The vineyards of Granada have the highest number of sunshine hours per year in Spain and at elevations of up to 1300m are amongst the highest in Europe. The combination of bright sunshine, constant breezes and cool mountain evenings make for perfect grape growing conditions.
Yet the Granada DO is recent, established in 2018 and small with around 20 wineries. The mountain vineyards of Granada have a turbulent history marked by disease, earthquakes and poverty. First there was phylloxera. The deadly louse landed at Malaga in 1878 and within five years most vines were dead and wine production all but wiped out.



And Mother Nature wasn’t finished. On Christmas night 1884 a massive earthquake struck the Alpujarra. Homes were devastated, possessions lost and those that could leave abandoned their plots of vines in search of a better life. A rural exodus to the cities and coastal resorts that continues to this day. The dramatic mountain landscape of the Contraviesa-Alpujarra is scenic but farming here requires an heroic effort.
The Contraviesa-Alpujarra sub-zone of the Granada DO is a ninety minutes drive from the city through the spectacular Sierra Nevada national park. Alternatively, a twisting ascent from the seaside town of La Rabita – from where wines were once exported. This mountain wilderness, dotted with straw coloured scrub was once home to author Gerald Brenan. In his autobiographical journal, “South from Granada: Seven Years in an Andalusian Village” Brenan vividly captures the hardships of everyday life in Yegen.
Relics from that simple lifestyle are retained in a collection of antique agricultural tools on display at Finca Cuatro Vientos. A winery with vineyards tucked between peaks and ravines where mules are still used to transport small baskets of hand harvested grapes from the older less accessible parcels.
Owned by four brothers the, “four winds” winery is aptly named. At an altitude of 1,200 meters the wind comes at you from every direction. Winemaker, Francisco Molina or “Paco” tells me that on a clear day you can see the snowcapped Sierra Nevada behind you and ahead, across the Mediterranean, Africa.
In recognition of the region’s winemaking heritage Paco still makes a traditional, “vina costa,” a rustic rosé made from a field blend of local red and white grapes fermented together.

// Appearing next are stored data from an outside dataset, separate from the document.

(* ===== verification/Session.v ===== *)
(** The session monitor ([verify/session_monitor.go]): the watched sessions,
    their goroutines as a transition system, and what the callbacks mean. *)

From S2P Require Import Prelude GoStrings Errors Models Cert Records Resolver Verifier Gold.

#[local] Open Scope string_scope.
#[local] Open Scope list_scope.
#[local] Open Scope Z_scope.

Section Session.
Context `{UnicodeTables} {R T : Type} `{DNSResolver R} `{TransparencyLogClient T}.

(** ** One check *)

(** [recheck]: [None] is the nil error. *)
Definition recheck (tlBaseURL : string) (fqdn : Fqdn) (st : R * T) : option goerror * (R * T) :=
  let '(dns, tlog) := st in
  let '(r, dns) := dns_LookupATIDiscovery dns fqdn in
  match r with
  | Err _ => (None, (dns, tlog))
  | Ok result =>
      match ad_Found result, ad_Records result with
      | true, record :: _ =>
          let tlURL := (tlBaseURL ++ "/tl/agents/" ++ rec_ID record ++ "/logs/latest")%string in
          let '(r, tlog) := FetchTLResponse tlog tlURL in
          match r with
          | Err _ => (None, (dns, tlog))
          | Ok tlResp =>
              let status := ToUpper (AgentStatus (Payload tlResp)) in
              if TL_IsTerminal status then
                (Some (NewANSError CodeRevokedDuringSession SeverityHard StageSession
                         ("agent revoked/expired during session: " ++ status)%string), (dns, tlog))
              else (None, (dns, tlog))
          end
      | _, _ => (None, (dns, tlog))
      end
  end.

(** ** The monitor *)

(** A [monitoredSession] with its context and the goroutine that runs
    [monitorLoop] on it. *)
Record monitoredSession := MkSession {
  ms_fqdn : Fqdn; ms_cert : CertIdentity; ms_cancelled : bool; ms_running : bool
}.

(** Sessions are pointers: the map holds positions in [sm_heap], where sessions
    stay for good. [sm_calls] records the calls of [onRevoked]. *)
Record SessionMonitor := MkMonitor {
  sm_interval : Z;
  sm_tlBaseURL : string;
  sm_onRevoked : bool;
  sm_sessions : gmap string nat;
  sm_heap : list monitoredSession;
  sm_stopped : bool;
  sm_calls : list (nat * string * goerror)
}.

Definition NewSessionMonitor (interval : Z) (onRevoked : bool) : SessionMonitor :=
  MkMonitor (if interval <=? 0 then 5 * minute else interval) defaultCNNICTLBaseURL onRevoked ∅ [] false [].

Definition set_sessions (s : gmap string nat) (m : SessionMonitor) : SessionMonitor :=
  MkMonitor (sm_interval m) (sm_tlBaseURL m) (sm_onRevoked m) s (sm_heap m) (sm_stopped m) (sm_calls m).
Definition set_heap (h : list monitoredSession) (m : SessionMonitor) : SessionMonitor :=
  MkMonitor (sm_interval m) (sm_tlBaseURL m) (sm_onRevoked m) (sm_sessions m) h (sm_stopped m) (sm_calls m).

Definition cancel_session (s : monitoredSession) : monitoredSession :=
  MkSession (ms_fqdn s) (ms_cert s) true (ms_running s).
Definition end_session (s : monitoredSession) : monitoredSession :=
  MkSession (ms_fqdn s) (ms_cert s) (ms_cancelled s) false.

(** [cancel()] of the session at [id]. *)
Definition cancel (id : nat) (m : SessionMonitor) : SessionMonitor := set_heap (alter cancel_session id (sm_heap m)) m.

(** [Watch]: with the session it starts, or none when the monitor has stopped. *)
Definition Watch (fqdn : Fqdn) (cert : CertIdentity) (m : SessionMonitor) : option nat * SessionMonitor :=
  if sm_stopped m then (None, m) else
  let id := length (sm_heap m) in
  (Some id, set_sessions (<[Fqdn_String fqdn := id]> (sm_sessions m))
              (set_heap (sm_heap m ++ [MkSession fqdn cert false true]) m)).

(** The function [Watch] returned for the session at [id]. *)
Definition stop_fn (id : nat) (m : SessionMonitor) : SessionMonitor :=
  match sm_heap m !! id with
  | Some s => let m := cancel id m in set_sessions (delete (Fqdn_String (ms_fqdn s)) (sm_sessions m)) m
  | None => m
  end.

(** [Stop]: the channel is closed, the sessions of the map are cancelled. *)
Definition Stop (m : SessionMonitor) : SessionMonitor :=
  if sm_stopped m then m else
  let ids := map snd (map_to_list (sm_sessions m)) in
  let m := fold_left (fun m id => cancel id m) ids m in
  MkMonitor (sm_interval m) (sm_tlBaseURL m) (sm_onRevoked m) ∅ (sm_heap m) true (sm_calls m).

(** The branches of the select in [monitorLoop]. More than one can be ready:
    the choice is the scheduler's. *)
Definition loop_done (id : nat) (m : SessionMonitor) : option SessionMonitor :=
  match sm_heap m !! id with
  | Some s =>
      if ms_running s && (ms_cancelled s || sm_stopped m)
      then Some (set_heap (alter end_session id (sm_heap m)) m) else None
  | None => None
  end.

Definition loop_tick (id : nat) (m : SessionMonitor) (st : R * T) : option (SessionMonitor * (R * T)) :=
  match sm_heap m !! id with
  | Some s =>
      if ms_running s then
        match recheck (sm_tlBaseURL m) (ms_fqdn s) st with
        | (Some err, st) =>
            let calls := if sm_onRevoked m then sm_calls m ++ [(id, Fqdn_String (ms_fqdn s), err)] else sm_calls m in
            Some (MkMonitor (sm_interval m) (sm_tlBaseURL m) (sm_onRevoked m) (sm_sessions m)
                    (alter end_session id (sm_heap m)) (sm_stopped m) calls, st)
        | (None, st) => Some (m, st)
        end
      else None
  | None => None
  end.

(** Everything that can happen. [EParent] is the end of the context that was
    given to [Watch]. *)
Inductive event :=
| EWatch (fqdn : Fqdn) (cert : CertIdentity)
| EStopFn (id : nat)
| EParent (id : nat)
| EStop
| EDone (id : nat)
| ETick (id : nat).

(** An event that is not enabled has no successor. *)
Definition step (e : event) (s : SessionMonitor * (R * T)) : option (SessionMonitor * (R * T)) :=
  let '(m, st) := s in
  match e with
  | EWatch fqdn cert => Some (snd (Watch fqdn cert m), st)
  | EStopFn id => Some (stop_fn id m, st)
  | EParent id => Some (cancel id m, st)
  | EStop => Some (Stop m, st)
  | EDone id => option_map (fun m => (m, st)) (loop_done id m)
  | ETick id => loop_tick id m st
  end.

Fixpoint run (es : list event) (s : SessionMonitor * (R * T)) : option (SessionMonitor * (R * T)) :=
  match es with
  | [] => Some s
  | e :: es => match step e s with Some s => run es s | None => None end
  end.

(** ** What the checks find *)

(** Discovery and the log report the terminal status [status]. *)
Definition reports_terminal (tlBaseURL : string) (fqdn : Fqdn) (st : R * T) (status : string) : Prop :=
  exists result record rest r,
    fst (dns_LookupATIDiscovery (fst st) fqdn) = Ok result /\
    ad_Found result = true /\ ad_Records result = record :: rest /\
    fst (FetchTLResponse (snd st) (tlBaseURL ++ "/tl/agents/" ++ rec_ID record ++ "/logs/latest")%string) = Ok r /\
    status = ToUpper (AgentStatus (Payload r)) /\ In status [TLStatusRevoked; TLStatusExpired].

Definition revoked_error (status : string) : goerror :=
  NewANSError CodeRevokedDuringSession SeverityHard StageSession
    ("agent revoked/expired during session: " ++ status)%string.

Lemma TL_IsTerminal_in (s : string) : TL_IsTerminal s = true <-> In s [TLStatusRevoked; TLStatusExpired].
Proof.
  unfold TL_IsTerminal. rewrite orb_true_iff, !String.eqb_eq. cbn. intuition congruence.
Qed.

Lemma recheck_spec (tlBaseURL : string) (fqdn : Fqdn) (st : R * T) (e : goerror) :
  fst (recheck tlBaseURL fqdn st) = Some e <->
  exists status, reports_terminal tlBaseURL fqdn st status /\ e = revoked_error status.
Proof.
  destruct st as [dns tlog]. unfold recheck, reports_terminal. cbn [fst snd].
  destruct (dns_LookupATIDiscovery dns fqdn) as [[result|e'] dns']; cbn [fst snd].
  2: { split; [discriminate | intros (?&(?&?&?&?&K&_)&_); discriminate K]. }
  destruct (ad_Found result) eqn:Ef.
  2: { split; [discriminate | intros (?&(?&?&?&?&[= <-]&K&_)&_); congruence]. }
  destruct (ad_Records result) as [|record rest] eqn:Er.
  { split; [discriminate | intros (?&(?&?&?&?&[= <-]&_&K&_)&_); congruence]. }
  destruct (FetchTLResponse tlog _) as [[r|e'] tlog'] eqn:Et; cbn [fst snd].
  2: { split; [discriminate|]. intros (?&(?&?&?&?&[= <-]&_&K&K'&_)&_).
       rewrite Er in K. injection K as <- <-. rewrite Et in K'. discriminate K'. }
  destruct (TL_IsTerminal _) eqn:Es; cbn [fst]; split.
  - intros [= <-]. eexists. split; [|reflexivity]. exists result, record, rest, r. rewrite Et.
    apply TL_IsTerminal_in in Es. auto 10.
  - intros (s & (?&?&?&?&[= <-]&_&K&K'&-> & _) & ->). rewrite Er in K. injection K as <- <-.
    rewrite Et in K'. injection K' as <-. reflexivity.
  - discriminate.
  - intros (s & (?&?&?&?&[= <-]&_&K&K'&-> & Hin) & _). rewrite Er in K. injection K as <- <-.
    rewrite Et in K'. injection K' as <-. apply TL_IsTerminal_in in Hin. congruence.
Qed.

Paco’s respect for the past doesn’t prevent him experimenting. He makes a traditional method sparkling wine from Pinot noir, a carbonic-maceration Tempranillo and an amber coloured, herbal scented, acacia aged orange wine from Vijiriega. The enterprising Paco also employs his cave diving expertise to store bottles of wine in deep underground caverns.
At Bodegas Fontedei, Antonio López is another spirited wine maker experimenting with Vijiriega. His lees stirred, amphora aged Vijiriega is captivating. Fontedei is named after Deifontes, the Roman village where the bodega is located. It’s a small winery in a converted Almazara, or olive mill, surrounded by a landscape of conical hills and olive groves.
Antonio is a former chemist who employs his expertise to, for example, stabilise his pale pink rosado by chilling the wine to almost freezing. This sprightly 76 year old is also happy to get his hands dirty working in the fields. Like all the best wine makers, Antonio knows that the best wine is made in the vineyard.
Granada mostly produces red wine – typically a blend of international varieties with Tempranillo, known here as, “Tinto Varetúo” – but the most distinctive wines are white. Vijiriega is Granada’s signature grape variety and the growing reputation of the region relies upon its revival.